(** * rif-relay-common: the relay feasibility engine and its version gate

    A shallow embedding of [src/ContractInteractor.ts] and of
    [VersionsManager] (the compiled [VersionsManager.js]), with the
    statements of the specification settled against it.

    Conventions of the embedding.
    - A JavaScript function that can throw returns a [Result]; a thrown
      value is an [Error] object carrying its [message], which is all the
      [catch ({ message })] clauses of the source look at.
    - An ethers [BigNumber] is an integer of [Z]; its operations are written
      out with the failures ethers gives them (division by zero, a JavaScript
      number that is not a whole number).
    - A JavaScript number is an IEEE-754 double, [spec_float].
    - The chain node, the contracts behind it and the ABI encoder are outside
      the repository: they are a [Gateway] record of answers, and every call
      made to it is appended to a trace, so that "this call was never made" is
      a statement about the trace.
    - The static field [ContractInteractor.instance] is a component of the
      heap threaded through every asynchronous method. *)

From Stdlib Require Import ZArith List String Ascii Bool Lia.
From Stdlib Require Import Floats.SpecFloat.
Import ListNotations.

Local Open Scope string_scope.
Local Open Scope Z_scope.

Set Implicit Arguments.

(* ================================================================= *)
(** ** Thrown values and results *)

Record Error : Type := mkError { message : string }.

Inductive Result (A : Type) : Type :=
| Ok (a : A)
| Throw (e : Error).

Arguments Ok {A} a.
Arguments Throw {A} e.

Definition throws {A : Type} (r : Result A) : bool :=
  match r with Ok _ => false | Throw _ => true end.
...
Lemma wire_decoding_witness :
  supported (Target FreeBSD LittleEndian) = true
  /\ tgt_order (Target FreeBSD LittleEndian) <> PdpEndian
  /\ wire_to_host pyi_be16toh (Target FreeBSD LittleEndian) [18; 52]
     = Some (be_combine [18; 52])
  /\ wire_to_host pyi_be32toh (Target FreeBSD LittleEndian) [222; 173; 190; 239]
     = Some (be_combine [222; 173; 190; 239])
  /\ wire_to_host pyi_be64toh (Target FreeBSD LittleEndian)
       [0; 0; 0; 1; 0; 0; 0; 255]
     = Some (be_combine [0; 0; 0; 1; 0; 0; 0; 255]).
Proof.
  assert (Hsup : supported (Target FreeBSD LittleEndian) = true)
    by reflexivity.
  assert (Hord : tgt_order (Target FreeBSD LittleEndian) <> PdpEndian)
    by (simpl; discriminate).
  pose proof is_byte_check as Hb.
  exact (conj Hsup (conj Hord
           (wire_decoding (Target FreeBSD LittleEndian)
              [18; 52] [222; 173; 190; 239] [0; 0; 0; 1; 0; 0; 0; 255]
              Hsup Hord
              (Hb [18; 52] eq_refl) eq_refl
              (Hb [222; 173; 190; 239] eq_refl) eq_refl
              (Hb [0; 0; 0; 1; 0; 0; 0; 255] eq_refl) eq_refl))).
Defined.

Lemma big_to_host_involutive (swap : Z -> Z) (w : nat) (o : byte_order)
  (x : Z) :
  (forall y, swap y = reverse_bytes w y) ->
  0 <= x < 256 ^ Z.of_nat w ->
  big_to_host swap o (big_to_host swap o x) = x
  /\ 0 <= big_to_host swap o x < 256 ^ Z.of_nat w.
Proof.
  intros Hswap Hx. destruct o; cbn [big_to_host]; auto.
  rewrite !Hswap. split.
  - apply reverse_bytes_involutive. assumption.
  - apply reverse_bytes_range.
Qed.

* _What to produce_
The answer is the lines above between the line holding "(** * rif-relay-common: the" and the line holding "number that is not a whole number).", inclusive, each written out exactly, and no others.

* _Reply to the task_
(** * rif-relay-common: the relay feasibility engine and its version gate

    A shallow embedding of [src/ContractInteractor.ts] and of
    [VersionsManager] (the compiled [VersionsManager.js]), with the
    statements of the specification settled against it.

    Conventions of the embedding.
    - A JavaScript function that can throw returns a [Result]; a thrown
      value is an [Error] object carrying its [message], which is all the
      [catch ({ message })] clauses of the source look at.
    - An ethers [BigNumber] is an integer of [Z]; its operations are written
      out with the failures ethers gives them (division by zero, a JavaScript
      number that is not a whole number).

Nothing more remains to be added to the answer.